A crash-course in using SLURM
Slurm is a workload manager for distributed systems.
The most important commands
squeue -u USERNAME
squeue -p PARTITION
sbatch SCRIPT
scancel SLURM_ID
squeue -u USERNAME will tell you what jobs are running for the user. You can keep track of your jobs this way, although it only tells you which ones are running. You can look at what is happening (to a degree) by checking the log files which appear in your home directory (or somewhere else if you specify it). If you’re running a python script and want to monitor what’s happening, it’s better to use logging rather than print statements, as the print statements only appear in the log file after the whole script is finished running.
squeue -p PARTITION will show you all the jobs being run on a specific partition. In the case of Saga, we usually stick to normal and accel. Accel has GPUs, so if you’re running a compute heavy job, it’s probably better.
sbatch SCRIPT will run a slurm job that you have set up. This also give you the SLURM_ID for the job. If you need to cancel the job for some reason, run scancel SLURM_ID
Importing / Setting up necessary libraries and dependencies
Saga already has most of the dependencies you need installed (Pytorch, Sklearn, etc).
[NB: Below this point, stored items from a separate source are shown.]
(* ===== verification/Crypto.v ===== *)
(** * The primitives of the protocol ([src/awg-ios/device/noise-helpers.go])

    The primitives of [golang.org/x/crypto] are parameters, in the class
    [Crypto]; what the protocol relies on is the class [CryptoLaws].  HMAC (the
    standard library's [crypto/hmac]) and the key derivations built on it are
    defined.  [Toy] is a concrete instance of the interface: the witnesses of the
    protocol's theorems run on it. *)

From stdpp Require Import base numbers list strings.
From Stdlib Require Import ZArith Lia.
From S2P Require Import Prelude GoStrings NoiseTypes.

Definition blake2sSize : nat := 32.
Definition blake2sSize128 : nat := 16.
Definition tagSize : nat := 16.

Class Crypto := {
  hash256 : list Z -> list Z;                                   (* blake2s.Sum256 *)
  mac128 : list Z -> list Z -> list Z;                          (* blake2s.New128(key) *)
  seal : list Z -> list Z -> list Z -> list Z -> list Z;         (* key nonce plaintext ad *)
  open : list Z -> list Z -> list Z -> list Z -> option (list Z);
  xseal : list Z -> list Z -> list Z -> list Z -> list Z;        (* chacha20poly1305.NewX *)
  xopen : list Z -> list Z -> list Z -> list Z -> option (list Z);
  scalarBaseMult : list Z -> list Z;
  scalarMult : list Z -> list Z -> list Z;
  keystream : list Z -> list Z -> nat -> Z                       (* chacha20: key nonce position *)
}.

(** The documented behaviour the protocol relies on. *)
Class CryptoLaws `{C : Crypto} : Prop := {
  hash256_length m : length (hash256 m) = 32%nat;
  hash256_ok m : bytes_ok (hash256 m);
  mac128_length k m : length (mac128 k m) = 16%nat;
  open_seal k n p ad : open k n (seal k n p ad) ad = Some p;
  seal_length k n p ad : length (seal k n p ad) = (length p + tagSize)%nat;
  open_length k n c ad p : open k n c ad = Some p -> length c = (length p + tagSize)%nat;
  xopen_xseal k n p ad : xopen k n (xseal k n p ad) ad = Some p;
  xseal_length k n p ad : length (xseal k n p ad) = (length p + tagSize)%nat;
  base_length a : length (scalarBaseMult a) = 32%nat;
  dh_comm a b : scalarMult a (scalarBaseMult b) = scalarMult b (scalarBaseMult a);
  keystream_u8 k n i : is_u8 (keystream k n i)
}.

Section Primitives.
Context `{C : Crypto}.

(** ** [crypto/hmac] over BLAKE2s, whose block is 64 bytes *)

Definition hmacKey (key : list Z) : list Z :=
  let k := if (64 <? length key)%nat then hash256 key else key in
  k ++ zeros (64 - length k).

Definition xorPad (key : list Z) (pad : Z) : list Z := map (fun b => Z.lxor b pad) key.

Definition hmac (key msg : list Z) : list Z :=
  let k := hmacKey key in
  hash256 (xorPad k 0x5c ++ hash256 (xorPad k 0x36 ++ msg)).

Definition HMAC1 (key in0 : list Z) : list Z := hmac key in0.
Definition HMAC2 (key in0 in1 : list Z) : list Z := hmac key (in0 ++ in1).

Definition KDF1 (key input : list Z) : list Z :=
  let t0 := HMAC1 key input in HMAC1 t0 [1].

Definition KDF2 (key input : list Z) : list Z * list Z :=
  let prk := HMAC1 key input in
  let t0 := HMAC1 prk [1] in
  let t1 := HMAC2 prk t0 [2] in
  (t0, t1).

Definition KDF3 (key input : list Z) : list Z * list Z * list Z :=
  let prk := HMAC1 key input in
  let t0 := HMAC1 prk [1] in
  let t1 := HMAC2 prk t0 [2] in
  let t2 := HMAC2 prk t1 [3] in
  (t0, t1, t2).

(** ** Keys *)

(** [newPrivateKey] from the 32 bytes [rand.Read] delivered. *)
Definition newPrivateKey (rnd : list Z) : list Z := clamp rnd.

Definition publicKey (sk : list Z) : list Z := scalarBaseMult sk.

(** [None] is [errInvalidPublicKey]. *)
Definition sharedSecret (sk pk : list Z) : option (list Z) :=
  let ss := scalarMult sk pk in if isZero ss then None else Some ss.

(** [XORKeyStream] at the stream position [pos]. *)
Definition xorStream (key nonce : list Z) (pos : nat) (bs : list Z) : list Z :=
  imap (fun i b => Z.lxor b (keystream key nonce (pos + i))) bs.

(** ** Lemmas *)

Lemma length_xorStream key nonce pos bs : length (xorStream key nonce pos bs) = length bs.
Proof. apply length_imap. Qed.

(** Applying the key stream twice gives the bytes back. *)
Lemma xorStream_involutive key nonce pos bs :
  xorStream key nonce pos (xorStream key nonce pos bs) = bs.
Proof.
  unfold xorStream. apply list_eq. intros i. rewrite !list_lookup_imap.
  destruct (bs !! i); cbn; [|done]. f_equal. by rewrite Z.lxor_assoc, Z.lxor_nilpotent, Z.lxor_0_r.
Qed.

Lemma xorStream_app key nonce pos l1 l2 :
  xorStream key nonce pos (l1 ++ l2) =
  xorStream key nonce pos l1 ++ xorStream key nonce (pos + length l1) l2.
Proof.
  unfold xorStream. rewrite imap_app. f_equal. apply imap_ext. intros i x _. cbn.
  do 2 f_equal. lia.
Qed.

Context `{L : !CryptoLaws}.

Lemma hmac_length key msg : length (hmac key msg) = 32%nat.
Proof. apply hash256_length. Qed.

(** The two ends of a Diffie-Hellman exchange compute the same secret. *)
Lemma sharedSecret_comm a b : sharedSecret a (publicKey b) = sharedSecret b (publicKey a).
Proof. unfold sharedSecret, publicKey. by rewrite dh_comm. Qed.

End Primitives.

#[export] Hint Rewrite @length_xorStream @xorStream_involutive : go_rw.

(** ** A concrete instance

    Not secure, of course: it satisfies the laws and computes. *)
Module Toy.

Definition digest (m : list Z) : Z := foldl (fun acc b => Z.land (acc * 263 + b + 1) 0xffffffff) 7 m.
Definition bits256 (m : list Z) : Z := le_val m.

#[export] Instance toyCrypto : Crypto := {|
  hash256 m := le_bytes 32 (digest m);
  mac128 k m := le_bytes 16 (digest (k ++ m));
  seal k n p ad := p ++ le_bytes 16 (digest (k ++ n ++ ad ++ p));
  open k n c ad :=
    let p := take (length c - 16) c in
    if decide (16 <= length c)%nat then
      if decide (drop (length c - 16) c = le_bytes 16 (digest (k ++ n ++ ad ++ p))) then Some p else None
    else None;
  xseal k n p ad := p ++ le_bytes 16 (digest (k ++ n ++ ad ++ p));
  xopen k n c ad :=
    let p := take (length c - 16) c in
    if decide (16 <= length c)%nat then
      if decide (drop (length c - 16) c = le_bytes 16 (digest (k ++ n ++ ad ++ p))) then Some p else None
    else None;
  scalarBaseMult a := le_bytes 32 (bits256 a);
  scalarMult a p := le_bytes 32 ((bits256 a mod 2 ^ 256) * (bits256 p mod 2 ^ 256));
  keystream k n i := (digest (k ++ n) / 2 ^ Z.of_nat (i mod 64)) mod 256
|}.

Lemma open_seal_toy (k n p ad : list Z) (f : list Z -> list Z) :
  (forall q, length (f q) = 16%nat) ->
  (let c := p ++ f p in
   let q := take (length c - 16) c in
   if decide (16 <= length c)%nat then
     if decide (drop (length c - 16) c = f q) then Some q else None else None) = Some p.
Proof.
  intros Hf. cbn. rewrite length_app, Hf. replace (length p + 16 - 16)%nat with (length p) by lia.
  rewrite take_app_length, drop_app_length.
  rewrite decide_True by lia. by rewrite decide_True.
Qed.

#[export] Instance toyLaws : CryptoLaws.
Proof.
  split; intros; cbn -[le_bytes digest].
  - apply length_le_bytes.
  - apply le_bytes_ok.
  - apply length_le_bytes.
  - apply (open_seal_toy k n p ad (fun q => le_bytes 16 (digest (k ++ n ++ ad ++ q)))).
    intros. apply length_le_bytes.
  - by rewrite length_app, length_le_bytes.
  - revert H. cbn -[le_bytes digest]. destruct (decide _); [|done]. destruct (decide _); [|done].
    intros [= <-]. rewrite length_take. unfold tagSize. lia.
  - apply (open_seal_toy k n p ad (fun q => le_bytes 16 (digest (k ++ n ++ ad ++ q)))).
    intros. apply length_le_bytes.
  - by rewrite length_app, length_le_bytes.
  - apply length_le_bytes.
  - f_equal. unfold bits256. rewrite !le_val_le_bytes.
    change (256 ^ Z.of_nat 32) with (2 ^ 256). rewrite !Z.mod_mod by lia. apply Z.mul_comm.
  - unfold is_u8. change (2 ^ 8) with 256. apply Z.mod_pos_bound. lia.
Qed.

End Toy.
You can check available modules here.
To upload a module, either in an interactive session (when you first log on), do:
module load MODULENAME
Example slurm job
#!/bin/bash
#
#SBATCH --job-name=bert_finetune --account=nn9447k #change the job-name
#SBATCH --output=bert_finetune-%j.out #name of log file
#
#SBATCH --partition=normal #normal or accel
#SBATCH --time=48:00:00 #how long to run
#
#
# Max memory usage:
#SBATCH --mem-per-cpu=100G
#
# Number of threads per task:
#SBATCH --cpus-per-task=1
## Set up job environtment:
# source /cluster/bin/jobsetup
module restore system #clear any inherited modules
set -o errexit #exit on errors
# List imported modules
module list
# Load models
module load Python/3.6.6-fosscuda-2018b
## In addition to the models already available, sometimes I need extra stuff.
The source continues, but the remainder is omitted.